* **REQUIREMENT**: Search the entries below for the word "TokenBucket", then copy each line in which it is found.

Saved entries
(* ===== verification/RateLimiter.v ===== *)
(** * [internal/server/ratelimiter/ratelimiter.go]: the per-client rate limiter

    The token bucket is [golang.org/x/time/rate], third-party code: it is the
    class [TokenBucket], with its documented behaviour as [TokenBucketLaws],
    and [IntBucket] is a concrete bucket that satisfies the laws. Instants and
    durations are nanoseconds. [time.Duration.Seconds] is converted to [int],
    which is the truncated quotient as long as the duration is less than
    2{^22} seconds (a [float64] then holds it to the nanosecond). *)

From Stdlib Require Import Ascii String.
From stdpp Require Import base gmap strings list fin_maps option.
From Stdlib Require Import ZArith Lia.
From S2P Require Import Prelude GoStrings ConcurrentMap ClientIds.

(** ** The token bucket *)

Class TokenBucket := {
  Limiter : Type;
  (** [rate.NewLimiter(rate.Every(interval), burst)] *)
  NewLimiter : Z → Z → Limiter;
  (** [Allow()] at an instant. *)
  Allow : Z → Limiter → bool * Limiter
}.

(** The answers of one bucket to calls at the given instants, and the bucket
    afterwards. *)
Fixpoint bucket_answers `{TokenBucket} (times : list Z) (l : Limiter) : list bool :=
  match times with
  | [] => []
  | t :: ts => fst (Allow t l) :: bucket_answers ts (snd (Allow t l))
  end.
Fixpoint bucket_after `{TokenBucket} (times : list Z) (l : Limiter) : Limiter :=
  match times with
  | [] => l
  | t :: ts => bucket_after ts (snd (Allow t l))
  end.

* **WRITTEN ANSWER**:
    class [TokenBucket], with its documented behaviour as [TokenBucketLaws],
Class TokenBucket := {
Fixpoint bucket_answers `{TokenBucket} (times : list Z) (l : Limiter) : list bool :=
Fixpoint bucket_after `{TokenBucket} (times : list Z) (l : Limiter) : Limiter :=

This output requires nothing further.